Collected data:
◇ ◇ ◇ ◇ ◇ ◇ ◇
(** ** The counter invariant *)

Lemma accounted_step s ev s' :
  accounted s -> step s ev = Some s' ->
  Z.of_nat (submitted s') < size_modulus -> accounted s'.
Proof.
  intros (Hj & Hle & Hf) H Hsub. unfold accounted, owed, no_assert_failure in *.
  step_cases H; owed_facts s; simpl in *; totals;
    unfold worker_owed, wake in *; simpl in *;
    rewrite ?length_app; simpl.
  all: try (rewrite wrap_small by lia).
  all: split_and!; (done || lia).
Qed.

Lemma spawn_replicate n ts :
  spawn n ts = ts ++ replicate n (Thread WAcquire true).
Proof.
  revert ts; induction n as [|n IH]; intros ts; simpl.
  - by rewrite app_nil_r.
  - rewrite IH, <- app_assoc. done.
Qed.

Lemma total_replicate {A : Type} (f : A -> Z) (n : nat) (x : A) :
  total f (replicate n x) = Z.of_nat n * f x.
Proof. induction n as [|n IH]; simpl; [lia|]. rewrite IH. lia. Qed.

Lemma ConcurrentQueue_Normal threadCount s0 :
  ConcurrentQueue threadCount = Normal s0 ->
  threadCount <= threads_max_size
  /\ s0 = fresh (Z.to_nat threadCount).
Proof.
  unfold ConcurrentQueue. destruct (threads_max_size <? threadCount) eqn:E;
    intros H; simplify_eq. apply Z.ltb_ge in E. unfold fresh. by rewrite spawn_replicate.
Qed.

Lemma accounted_init threadCount s0 :
  ConcurrentQueue threadCount = Normal s0 -> accounted s0.
Proof.
  intros H. apply ConcurrentQueue_Normal in H as [_ ->].
  unfold accounted, owed, no_assert_failure. simpl.
  rewrite total_replicate. unfold worker_owed. simpl. lia.
Qed.
(** What [strconv.ParseInt] returns is a signed integer of 64 bits. *)
Lemma ParseInt_is_int64 (s : string) (v : Z) : ParseInt s = Some v -> is_int64 v = true.
Proof.
  unfold ParseInt, is_int64, MinInt64, MaxInt64.
  assert (forall (neg : bool) (ds : list byte),
            match ds with
            | [] => None
            | _ :: _ =>
                match digits 0 ds with
                | Some n =>
                    let v := if neg then - n else n in
                    if (- 2 ^ 63 <=? v) && (v <=? 2 ^ 63 - 1) then Some v else None
                | None => None
                end
            end = Some v -> (- 2 ^ 63 <=? v) && (v <=? 2 ^ 63 - 1) = true) as Hs.
  { intros neg [|d ds]; [discriminate|].
    destruct (digits 0 (d :: ds)) as [n|]; [|discriminate]. cbv zeta.
    destruct ((- 2 ^ 63 <=? (if neg then - n else n))
              && ((if neg then - n else n) <=? 2 ^ 63 - 1)) eqn:Hr; [|discriminate].
    intros [= <-]. exact Hr. }
  destruct (String.list_byte_of_string s) as [|b rest]; [discriminate|].
  destruct (Byte.eqb b "+"); [exact (Hs false rest)|].
  destruct (Byte.eqb b "-"); [exact (Hs true rest)|exact (Hs false (b :: rest))].
Qed.

(** The comparison of two floats of the Go code, on the specification of
    the floats of IEEE 754. *)
Lemma SFcompare_antisym (x y : SpecFloat.spec_float) :
  SpecFloat.SFcompare y x = option_map CompOpp (SpecFloat.SFcompare x y).
Proof.
  destruct x as [sx|sx| |sx mx ex], y as [sy|sy| |sy my ey]; simpl;
    try reflexivity; try (destruct sx; reflexivity); try (destruct sy; reflexivity);
    try (destruct sx, sy; reflexivity).
  f_equal. rewrite (Z.compare_antisym ex ey).
  pose proof (Pos.compare_cont_antisym mx my Eq) as Hm. simpl in Hm. rewrite <- Hm.
  destruct sx, sy; try reflexivity;
    destruct (ex ?= ey)%Z; simpl; try reflexivity;
    destruct (Pos.compare_cont Eq mx my); reflexivity.
Qed.

Lemma float_eqb_sym (a b : float) : PrimFloat.eqb b a = PrimFloat.eqb a b.
Proof.
  rewrite !FloatAxioms.eqb_spec. unfold SpecFloat.SFeqb.
  rewrite (SFcompare_antisym (FloatOps.Prim2SF a) (FloatOps.Prim2SF b)).
  destruct (SpecFloat.SFcompare (FloatOps.Prim2SF a) (FloatOps.Prim2SF b)) as [[| |]|];
    reflexivity.
Qed.

Lemma float_ltb_strict (a b : float) :
  PrimFloat.ltb a b = true -> PrimFloat.eqb a b = false /\ PrimFloat.ltb b a = false.
Proof.
  rewrite !FloatAxioms.ltb_spec, FloatAxioms.eqb_spec.
  unfold SpecFloat.SFltb, SpecFloat.SFeqb.
  rewrite (SFcompare_antisym (FloatOps.Prim2SF a) (FloatOps.Prim2SF b)).
  destruct (SpecFloat.SFcompare (FloatOps.Prim2SF a) (FloatOps.Prim2SF b)) as [[| |]|];
    simpl; intros H; try discriminate; split; reflexivity.
Qed.

(** The sign of the comparison of two integers: zero for equal ones, and
    for [ASC] negative when the left one is the smaller and positive when
    it is the greater, the other way round for [DESC]. *)
Lemma compareInt_orders (a b : Z) (reverse : bool) :
  (a = b -> compareInt a b reverse = 0) /\
  (a < b -> compareInt a b reverse = if reverse then 1 else -1) /\
  (b < a -> compareInt a b reverse = if reverse then -1 else 1).
Proof.
  unfold compareInt. rewrite Z.gtb_ltb.
  destruct (Z.eqb_spec a b), (Z.ltb_spec a b), (Z.ltb_spec b a), reverse;
    repeat split; intros; try reflexivity; lia.
Qed.

(** The same of two floats; a float that is no number is neither equal
    to, nor less, nor greater than any other, and the comparison is then
    positive. *)
Lemma compareFloat_orders (a b : float) (reverse : bool) :
  (PrimFloat.eqb a b = true -> compareFloat a b reverse = 0) /\
  (PrimFloat.ltb a b = true -> compareFloat a b reverse = if reverse then 1 else -1) /\
  (PrimFloat.ltb b a = true -> compareFloat a b reverse = if reverse then -1 else 1) /\
  (PrimFloat.eqb a b = false -> PrimFloat.ltb a b = false -> PrimFloat.ltb b a = false ->
   compareFloat a b reverse = 1).
Proof.
  unfold compareFloat. split; [|split; [|split]].
  - intros ->. reflexivity.
  - intros H. destruct (float_ltb_strict _ _ H) as [-> Hba]. rewrite H, Hba.
    destruct reverse; reflexivity.
  - intros H. destruct (float_ltb_strict _ _ H) as [Heq Hab].
    rewrite float_eqb_sym in Heq. rewrite Heq, H, Hab. destruct reverse; reflexivity.
  - intros -> -> ->. destruct reverse; reflexivity.
Qed.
◇ ◇ ◇ ◇ ◇ ◇ ◇
WHAT IS NEEDED: All the entries above need to be reproduced exactly.

RESULT OF THE EXERCISE:
(** ** The counter invariant *)

Lemma accounted_step s ev s' :
  accounted s -> step s ev = Some s' ->
  Z.of_nat (submitted s') < size_modulus -> accounted s'.
Proof.
  intros (Hj & Hle & Hf) H Hsub. unfold accounted, owed, no_assert_failure in *.
  step_cases H; owed_facts s; simpl in *; totals;
    unfold worker_owed, wake in *; simpl in *;
    rewrite ?length_app; simpl.
  all: try (rewrite wrap_small by lia).
  all: split_and!; (done || lia).
Qed.

Lemma spawn_replicate n ts :
  spawn n ts = ts ++ replicate n (Thread WAcquire true).
Proof.
  revert ts; induction n as [|n IH]; intros ts; simpl.
  - by rewrite app_nil_r.
  - rewrite IH, <- app_assoc. done.
Qed.

Lemma total_replicate {A : Type} (f : A -> Z) (n : nat) (x : A) :
  total f (replicate n x) = Z.of_nat n * f x.
Proof. induction n as [|n IH]; simpl; [lia|]. rewrite IH. lia. Qed.

Lemma ConcurrentQueue_Normal threadCount s0 :
  ConcurrentQueue threadCount = Normal s0 ->
  threadCount <= threads_max_size
  /\ s0 = fresh (Z.to_nat threadCount).
Proof.
  unfold ConcurrentQueue. destruct (threads_max_size <? threadCount) eqn:E;
    intros H; simplify_eq. apply Z.ltb_ge in E. unfold fresh. by rewrite spawn_replicate.
Qed.

Lemma accounted_init threadCount s0 :
  ConcurrentQueue threadCount = Normal s0 -> accounted s0.
Proof.
  intros H. apply ConcurrentQueue_Normal in H as [_ ->].
  unfold accounted, owed, no_assert_failure. simpl.
  rewrite total_replicate. unfold worker_owed. simpl. lia.
Qed.
(** What [strconv.ParseInt] returns is a signed integer of 64 bits. *)
Lemma ParseInt_is_int64 (s : string) (v : Z) : ParseInt s = Some v -> is_int64 v = true.
Proof.
  unfold ParseInt, is_int64, MinInt64, MaxInt64.
  assert (forall (neg : bool) (ds : list byte),
            match ds with
            | [] => None
            | _ :: _ =>
                match digits 0 ds with
                | Some n =>
                    let v := if neg then - n else n in
                    if (- 2 ^ 63 <=? v) && (v <=? 2 ^ 63 - 1) then Some v else None
                | None => None
                end
            end = Some v -> (- 2 ^ 63 <=? v) && (v <=? 2 ^ 63 - 1) = true) as Hs.
  { intros neg [|d ds]; [discriminate|].
    destruct (digits 0 (d :: ds)) as [n|]; [|discriminate]. cbv zeta.
    destruct ((- 2 ^ 63 <=? (if neg then - n else n))
              && ((if neg then - n else n) <=? 2 ^ 63 - 1)) eqn:Hr; [|discriminate].
    intros [= <-]. exact Hr. }
  destruct (String.list_byte_of_string s) as [|b rest]; [discriminate|].
  destruct (Byte.eqb b "+"); [exact (Hs false rest)|].
  destruct (Byte.eqb b "-"); [exact (Hs true rest)|exact (Hs false (b :: rest))].
Qed.

(** The comparison of two floats of the Go code, on the specification of
    the floats of IEEE 754. *)
Lemma SFcompare_antisym (x y : SpecFloat.spec_float) :
  SpecFloat.SFcompare y x = option_map CompOpp (SpecFloat.SFcompare x y).
Proof.
  destruct x as [sx|sx| |sx mx ex], y as [sy|sy| |sy my ey]; simpl;
    try reflexivity; try (destruct sx; reflexivity); try (destruct sy; reflexivity);
    try (destruct sx, sy; reflexivity).
  f_equal. rewrite (Z.compare_antisym ex ey).
  pose proof (Pos.compare_cont_antisym mx my Eq) as Hm. simpl in Hm. rewrite <- Hm.
  destruct sx, sy; try reflexivity;
    destruct (ex ?= ey)%Z; simpl; try reflexivity;
    destruct (Pos.compare_cont Eq mx my); reflexivity.
Qed.

Lemma float_eqb_sym (a b : float) : PrimFloat.eqb b a = PrimFloat.eqb a b.
Proof.
  rewrite !FloatAxioms.eqb_spec. unfold SpecFloat.SFeqb.
  rewrite (SFcompare_antisym (FloatOps.Prim2SF a) (FloatOps.Prim2SF b)).
  destruct (SpecFloat.SFcompare (FloatOps.Prim2SF a) (FloatOps.Prim2SF b)) as [[| |]|];
    reflexivity.
Qed.

Lemma float_ltb_strict (a b : float) :
  PrimFloat.ltb a b = true -> PrimFloat.eqb a b = false /\ PrimFloat.ltb b a = false.
Proof.
  rewrite !FloatAxioms.ltb_spec, FloatAxioms.eqb_spec.
  unfold SpecFloat.SFltb, SpecFloat.SFeqb.
  rewrite (SFcompare_antisym (FloatOps.Prim2SF a) (FloatOps.Prim2SF b)).
  destruct (SpecFloat.SFcompare (FloatOps.Prim2SF a) (FloatOps.Prim2SF b)) as [[| |]|];
    simpl; intros H; try discriminate; split; reflexivity.
Qed.

(** The sign of the comparison of two integers: zero for equal ones, and
    for [ASC] negative when the left one is the smaller and positive when
    it is the greater, the other way round for [DESC]. *)
Lemma compareInt_orders (a b : Z) (reverse : bool) :
  (a = b -> compareInt a b reverse = 0) /\
  (a < b -> compareInt a b reverse = if reverse then 1 else -1) /\
  (b < a -> compareInt a b reverse = if reverse then -1 else 1).
Proof.
  unfold compareInt. rewrite Z.gtb_ltb.
  destruct (Z.eqb_spec a b), (Z.ltb_spec a b), (Z.ltb_spec b a), reverse;
    repeat split; intros; try reflexivity; lia.
Qed.

(** The same of two floats; a float that is no number is neither equal
    to, nor less, nor greater than any other, and the comparison is then
    positive. *)
Lemma compareFloat_orders (a b : float) (reverse : bool) :
  (PrimFloat.eqb a b = true -> compareFloat a b reverse = 0) /\
  (PrimFloat.ltb a b = true -> compareFloat a b reverse = if reverse then 1 else -1) /\
  (PrimFloat.ltb b a = true -> compareFloat a b reverse = if reverse then -1 else 1) /\
  (PrimFloat.eqb a b = false -> PrimFloat.ltb a b = false -> PrimFloat.ltb b a = false ->
   compareFloat a b reverse = 1).
Proof.
  unfold compareFloat. split; [|split; [|split]].
  - intros ->. reflexivity.
  - intros H. destruct (float_ltb_strict _ _ H) as [-> Hba]. rewrite H, Hba.
    destruct reverse; reflexivity.
  - intros H. destruct (float_ltb_strict _ _ H) as [Heq Hab].
    rewrite float_eqb_sym in Heq. rewrite Heq, H, Hab. destruct reverse; reflexivity.
  - intros -> -> ->. destruct reverse; reflexivity.
Qed.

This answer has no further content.